The rooster's cry came before the sun.

Akenzua was already awake, sifting through knowledge that didn't belong to him. He rose and dressed by candlelight—traditional Edo royal attire, coral beads for his neck and wrists.

Before leaving, he studied himself in the bronze mirror. Eighteen years old. The three ritual scars on each cheek marking him as a prince of the blood. Eyes that, according to his mother, had changed.

He could see it too. The boy who had lived in this body before the fever was gone.

"Prince Akenzua?" His servant Osagbomwen appeared. "The Oba requests your presence at the morning sacrifice."

The morning sacrifice. The words triggered nothing—no memory from the prince, no guidance for what to do.

"What time?"

"Now, Prince. The priests are waiting."

He moved quickly through the palace corridors, following Osagbomwen. The morning sacrifice—he had read about it in anthropological texts, decades ago. The Oba offered prayers to the ancestors. Simple enough.

The shrine courtyard was already crowded. Priests in chalk markings. Chiefs in ceremonial regalia. Warriors along the walls. And at the center, elevated on a carved platform, the Oba himself.

Akenzua approached the platform. Bowed formally.

Then he made his first mistake.

He stepped forward with his right foot.

The courtyard went silent.

The Oba's face registered nothing. But beside him, Chief Osaro's eyes lit with something that looked very much like triumph.

"The prince approaches the ancestors with the foot of war." A priest's voice, cold and formal. "Does the prince come to the morning sacrifice with hostile intent?"

Every eye fixed on him.

The prince's memories finally offered something—too late. The left foot first. Always the left foot when approaching sacred ground. The right foot was for battle, for challenge, for confrontation with enemies.

He had just told every witness that he viewed the ancestors as enemies.

"Forgive me." The words came out steady despite the ice in his stomach. "The fever... I am still recovering. My body forgets what my heart knows."

"The fever." Chief Osaro's voice was silk over steel. "It seems the fever has forgotten many things."

"The ancestors know my heart." Akenzua met the chief's eyes. "Even when my body betrays me."

"Perhaps." The Oba's voice cut through the tension. "Let the prince make the approach again. The ancestors are patient with those who are healing."

Akenzua stepped back. This time, left foot first. The formal bow. The correct sequence of gestures he was desperately pulling from fragmented memories.

The sacrifice proceeded. But the damage was done.

---

Two hours later, the main court convened.

The outer court was vast, its walls covered with bronze plaques depicting the deeds of Obas past. Chiefs in elaborate ceremonial regalia. Priests with chalk markings. Warriors along the walls.

"The court welcomes Prince Akenzua," a herald announced. "May his recovery continue under the ancestors' blessing."

The emphasis on "recovery" was not subtle.

Chief Osaro intercepted him before he could reach the throne. Head of the Iwebo palace society. Perhaps fifty, his face a mask of courtesy.
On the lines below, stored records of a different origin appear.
(** X25. The mail goes to the addresses of the request that are present
    and not empty, in the order user, manager, client: the recipients are
    the user's address if it is kept, then the manager's if it is kept, then
    the client's if it is kept; so they are at most three, none is empty,
    and every one of them is an address of the request. *)
Theorem recipients_are_the_given_addresses (req : Ask.Request) :
  Ask.recipients req
  = kept (Ask.email req) ++ kept (Ask.managerEmail req)
    ++ kept (Ask.clientEmail req)
  /\ (List.length (Ask.recipients req) <= 3)%nat
  /\ Forall (fun a => a <> []) (Ask.recipients req)
  /\ (forall a,
        In a (Ask.recipients req)
        <-> a <> []
            /\ (Ask.email req = Some a \/ Ask.managerEmail req = Some a
                \/ Ask.clientEmail req = Some a)).
Proof.
  assert (Hin : forall a,
    In a (Ask.recipients req)
    <-> a <> []
        /\ (Ask.email req = Some a \/ Ask.managerEmail req = Some a
            \/ Ask.clientEmail req = Some a)).
  { intro a. unfold Ask.recipients. cbn [List.map List.concat].
    rewrite !in_app_iff, !kept_address. simpl. tauto. }
  split; [|split; [|split]].
  - unfold Ask.recipients, kept. cbn [List.map List.concat].
    now rewrite app_nil_r.
  - unfold Ask.recipients. cbn [List.map List.concat].
    rewrite !length_app.
    destruct (Ask.email req) as [[|? ?]|];
      destruct (Ask.managerEmail req) as [[|? ?]|];
      destruct (Ask.clientEmail req) as [[|? ?]|]; simpl; lia.
  - apply Forall_forall. intros a Ha. now apply Hin in Ha.
  - exact Hin.
Qed.

(* ================================================================== *)
(** * Properties of the page script *)
(* ================================================================== *)

Lemma trim_all_space (v : jsstring) : forallb is_space v = true -> trim v = [].
Proof.
  intro H. unfold trim, trimStart.
  rewrite <- (app_nil_r v). now rewrite drop_while_all.
Qed.

(** X26. When there is no question input, or its value is empty or only
    whitespace, a click sends no request and shows the message that asks for
    a question. *)
Theorem client_refuses_empty_question
  (f : Client.Form) (now : jsstring)
  (fetch : Client.Payload -> Client.FetchResult) :
  Client.generateBtn f = true ->
  (Client.clarificationInput f = None
   \/ exists v, Client.clarificationInput f = Some v
                /\ forallb is_space v = true) ->
  Client.click f now fetch
  = Some {| Client.sent := None;
            Client.shown := Client.TextContent Client.pleaseEnter |}.
Proof.
  intros Hbtn Hq. unfold Client.click, Client.payloadOf. rewrite Hbtn.
  cbn [negb Client.p_question].
  assert (Hv : Client.valueOf (Client.clarificationInput f) = []).
  { destruct Hq as [-> | (v & -> & Hv)]; [reflexivity|].
    simpl. now apply trim_all_space. }
  now rewrite Hv.
Qed.

Lemma client_refuses_empty_question_witness :
  Client.click
    {| Client.clarification := Some (js "   ");
       Client.topic := Some (js "ignored");
       Client.questionField := None;
       Client.emailField := None;
       Client.managerField := None;
       Client.clientField := None;
       Client.generateBtn := true |}
    Samples.sampleTs (fun _ => Client.Rejected (js "TypeError") [])
  = Some {| Client.sent := None;
            Client.shown := Client.TextContent Client.pleaseEnter |}.
Proof.
  apply client_refuses_empty_question.
  - reflexivity.
  - right. exists (js "   "). split; reflexivity.
Defined.

Section ClientAndServer.
Variable Vec : Type.
Variable loadIndex : Z -> Result Error (list Vec).
Variable searchIndex :
  jsstring -> list Vec -> Result Error (list Retrieval.Match).
Variable chat : jsstring -> list Report.ChatMessage -> Result Error jsstring.
Variable widthOf : Font -> jsstring -> Q -> Q.
Variables pw ph : Q.
Variable Buffer : Type.
Variable save : list Page -> Result Error Buffer.
Variable toBuffer : list Paragraph -> Result Error Buffer.
Variable send : Ask.Mail Buffer -> Result Error unit.
Variable w : Ask.World Vec.

Local Abbreviation server :=
  (fun p : Client.Payload =>
     Ask.ask loadIndex searchIndex chat widthOf pw ph save toBuffer send
       (Client.requestOf p) w).

Lemma click_sent (f : Client.Form) (now : jsstring)
  (fetch : Client.Payload -> Client.FetchResult)
  (o : Client.Outcome) (p : Client.Payload) :
  Client.click f now fetch = Some o ->
  Client.sent o = Some p ->
  p = Client.payloadOf f now /\ Client.p_question p <> []
  /\ Client.shown o = Client.display (fetch p).
Proof.
  unfold Client.click. destruct (Client.generateBtn f); [|discriminate].
  cbn [negb].
  destruct (Client.p_question (Client.payloadOf f now)) as [|c q] eqn:E.
  - simpl. intro H. injection H as <-. discriminate.
  - simpl. intro H. injection H as <-. simpl. intro H. injection H as <-.
    rewrite E. repeat split. discriminate.
Qed.

Lemma server_never_400 (p : Client.Payload) :
  Client.p_question p <> [] -> Ask.status (server p) <> 400%Z.
Proof.
  intro Hq.
  destruct (ask_cases loadIndex searchIndex chat widthOf pw ph save toBuffer
              send (Client.requestOf p) w)
    as [[[H|H] _] | (q & Hsome & Hne & [[-> _] | (rt & pb & db & _ & _ & _ & ->)])].
  - discriminate H.
  - simpl in H. injection H as H. congruence.
  - discriminate.
  - discriminate.
Qed.

Lemma generated_nonempty
  (globalIndex : option (list Vec)) (now : Report.Date) (r : Q)
  (query text : jsstring) :
  Report.generateECMAssistant loadIndex searchIndex chat globalIndex now r
    query = Ok text ->
  truthy text = true.
Proof.
  intro H.
  destruct (generated_report_tail _ _ _ _ _ _ _ H) as (head & ->).
  destruct head; reflexivity.
Qed.

Lemma display_of_server (p : Client.Payload) :
  Client.p_question p <> [] ->
  Client.display (Client.responseOf (server p))
  = Client.TextContent
      (Client.crossMark ++ js " Server error: Report generation failed")
  \/ exists text,
       Report.generateECMAssistant loadIndex searchIndex chat
         (Ask.globalIndex w) (Ask.reportNow w) (Ask.reportRandom w)
         (Client.p_question p) = Ok text
       /\ Client.display (Client.responseOf (server p))
          = Client.InnerHTML text.
Proof.
  intro Hq.
  destruct (ask_cases loadIndex searchIndex chat widthOf pw ph save toBuffer
              send (Client.requestOf p) w)
    as [[[H|H] _]
       | (q & Hsome & Hne & [[-> _] | (rt & pb & db & Hg & _ & _ & ->)])].
  - discriminate H.
  - simpl in H. injection H as H. congruence.
  - left. reflexivity.
  - right. simpl in Hsome. injection Hsome as <-.
    exists rt. split; [exact Hg|].
    unfold Client.responseOf, Client.display. simpl.
    now rewrite (generated_nonempty _ _ _ _ Hg).
Qed.
End ClientAndServer.

(** X27. Every request the page script sends carries a question that is
    trimmed and not empty, so the handler never answers such a request with
    400 [Missing question]. *)
Theorem client_request_is_never_refused
  (Vec : Type) (loadIndex : Z -> Result Error (list Vec))
  (searchIndex : jsstring -> list Vec -> Result Error (list Retrieval.Match))
  (chat : jsstring -> list Report.ChatMessage -> Result Error jsstring)
  (widthOf : Font -> jsstring -> Q -> Q) (pw ph : Q)
  (Buffer : Type) (save : list Page -> Result Error Buffer)
  (toBuffer : list Paragraph -> Result Error Buffer)
  (send : Ask.Mail Buffer -> Result Error unit) (w : Ask.World Vec)
  (f : Client.Form) (now : jsstring)
  (fetch : Client.Payload -> Client.FetchResult)
  (o : Client.Outcome) (p : Client.Payload) :
  Client.click f now fetch = Some o ->
  Client.sent o = Some p ->
  Client.p_question p <> []
  /\ trim (Client.p_question p) = Client.p_question p
  /\ Ask.status
       (Ask.ask loadIndex searchIndex chat widthOf pw ph save toBuffer send
          (Client.requestOf p) w) <> 400%Z.
Proof.
  intros Hclick Hsent.
  destruct (click_sent _ _ _ Hclick Hsent) as (-> & Hq & _).
  split; [exact Hq|]. split.
  - unfold Client.payloadOf, Client.valueOf. simpl.
    destruct (Client.clarificationInput f); [apply trim_idempotent|].
    reflexivity.
  - now apply server_never_400.
Qed.

Lemma client_request_is_never_refused_witness :
  Client.p_question (Client.payloadOf Client.sampleForm Samples.sampleTs)
  <> []
  /\ trim (Client.p_question
             (Client.payloadOf Client.sampleForm Samples.sampleTs))
     = Client.p_question (Client.payloadOf Client.sampleForm Samples.sampleTs)
  /\ Ask.status
       (Ask.ask Samples.sampleLoad Samples.sampleSearch Samples.sampleChat
          Samples.monoWidth Samples.a4Width Samples.a4Height
          Samples.sampleSave Samples.sampleToBuffer Samples.failingSend
          (Client.requestOf
             (Client.payloadOf Client.sampleForm Samples.sampleTs))
          Samples.sampleWorld) <> 400%Z.
Proof.
  apply (@client_request_is_never_refused unit Samples.sampleLoad
           Samples.sampleSearch Samples.sampleChat Samples.monoWidth
           Samples.a4Width Samples.a4Height nat Samples.sampleSave
           Samples.sampleToBuffer Samples.failingSend Samples.sampleWorld
           Client.sampleForm Samples.sampleTs Client.sampleServer
           Client.sampleOutcome
           (Client.payloadOf Client.sampleForm Samples.sampleTs)).
  - vm_compute. reflexivity.
  - reflexivity.
Defined.
Lemma with_graph_twice g g' s : with_graph g (with_graph g' s) = with_graph g s.
Proof. done. Qed.


Lemma handle_events_step ev m queue s :
  ev <> QUIT ->
  handle_events ((ev, m) :: queue) s =
  bind (handle_event ev m) (fun _ => handle_events queue) s.
Proof. by destruct ev. Qed.

Lemma handle_events_cons_returns ev m queue s :
  ev <> QUIT -> value (handle_event ev m s) = inr tt ->
  handle_events ((ev, m) :: queue) s =
  mkRun (value (handle_events queue (final (handle_event ev m s))))
        (final (handle_events queue (final (handle_event ev m s))))
        (calls (handle_event ev m s) ++
         calls (handle_events queue (final (handle_event ev m s)))).
Proof.
  intros Hev Hv. rewrite (handle_events_step _ _ _ _ Hev).
  unfold bind. by rewrite Hv.
Qed.

Lemma handle_events_cons_raises ev m queue s e :
  ev <> QUIT -> value (handle_event ev m s) = inl e ->
  handle_events ((ev, m) :: queue) s =
  mkRun (inl e) (final (handle_event ev m s)) (calls (handle_event ev m s)).
Proof.
  intros Hev Hv. rewrite (handle_events_step _ _ _ _ Hev).
  unfold bind. by rewrite Hv.
Qed.
(** X8.  On a request that carries no handle, when begin fails [Wrap] never
    runs the handler: the begin call is followed only by the error handler,
    run on what the adapter hands it of "failed to begin transaction: " and
    the begin failure, which is that very error whenever the begin failure
    holds no [httperr.Error] on its chain. *)
Theorem Wrap_begin_fails : forall (W : Type) (d : Driver W)
    (t : Transactional.Transactional) h eh w r s berr s1,
  Value_txKey (req_ctx r) = None ->
  d _ (BeginTxx (Transactional.dbx t) (req_ctx r)) s = (inr berr, s1) ->
  let e := Errorf_w "failed to begin transaction: " berr in
  let oe := run d (eh w (handed_error e)) s1 in
  run d (Transactional.Wrap t h eh w r) s =
    mkOutcome (value oe) (final oe)
      (CBegin (Transactional.dbx t) (req_ctx r) (inr berr) :: trace oe) /\
  (errors_As_httperr berr = None -> handed_error e = e).
Proof.
  intros W d t h eh w r s berr s1 Hctx Hb e oe. split.
  - rewrite (Wrap_fresh_outcome W d t h eh w r s Hctx).
    rewrite (WrapFn_not_begun W d t (req_ctx r) _ s berr s1 Hb).
    reflexivity.
  - intros Hnone. unfold handed_error, e, Errorf_w. cbn [errors_As_httperr].
    rewrite Hnone. reflexivity.
Qed.

Lemma Wrap_begin_fails_witness :
  run (sql_driver broken_begin)
      (Transactional.Wrap trans0 find_user_h render 9 req0) sql_init
  = mkOutcome tt sql_init
      [CBegin db0 Background (inr (ErrOther "connection refused"));
       CRender 9 (ErrWrapf "failed to begin transaction: connection refused"
                    (ErrOther "connection refused"))].
Proof.
  apply (@Wrap_begin_fails SqlState (sql_driver broken_begin) trans0
           find_user_h render 9 req0 sql_init (ErrOther "connection refused")
           sql_init); reflexivity.
Defined.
"Prince Akenzua. We feared we might lose you to the spirits."

"The court's concern honors me, Chief Osaro. My father tells me you visited daily during my illness."

A flicker behind the old man's eyes. Uncertainty.

"It was my duty and my pleasure."

"The palm wine you sent during my recovery... I'm told it was from your own private stores."

Silence. The chief's smile thinned.

Akenzua had learned about the wine from Osarobo. Mentioning it sent a message: I am watching you.

"A small gesture for the prince's health."

"Most generous. We must speak more of your generosity." He leaned closer. "And about what was in the wine. The physicians found it... interesting."

Osaro's face went carefully blank. "I don't understand the prince's meaning."

"Of course you don't." Akenzua smiled and moved past before the chief could respond.

The Oba acknowledged him with the slightest nod.

"My son. The morning sacrifice was... eventful."

"The ancestors test us in strange ways, Father."

Court business continued. Land disputes. Trade arrangements. Tribute from subject territories—the Urhobo villages had sent their annual gifts of palm oil, while the Itsekiri envoy from Warri awaited audience to discuss the river trade routes.

Then came the matter of the coastal trade.

"The British merchants at Ughoton request expanded access to our markets," Osaro announced.

"What do they offer in return?" the Oba asked.

"Cloth. Metal goods. Weapons."

"What weapons?" The words escaped Akenzua before he could stop them.

Silence.

"The prince concerns himself with trade matters?" Osaro's tone was mild. Patronizing.

"A practical interest. The white men's weapons have changed in recent years. I would know what quality they offer us."

"Trade muskets. As always."

"Not the new rifles? The breech-loading ones that can fire ten shots in the time our muskets fire one?"

More silence.

"The prince is remarkably well-informed."

"The prince reads. And wonders why kingdoms to our south have acquired modern weapons while we content ourselves with obsolete ones."

"The old weapons have served us well enough."

"Against other African kingdoms, yes. But times change, Chief Osaro. Berlin changes."

The word dropped like a stone into still water. Berlin. The conference that was even now dividing Africa among European powers. A topic that was technically not supposed to be discussed outside the Oba's inner council.

"The prince knows of Berlin?" The Oba's voice was flat.

"The prince hears things. Reads things. Thinks about what they mean."

"We will discuss this matter further." The Oba's tone brooked no argument. "In private council."

As the court dispersed, Akenzua caught Osaro's eye across the room.

The mask of courtesy had slipped. Behind it was something cold. Calculating.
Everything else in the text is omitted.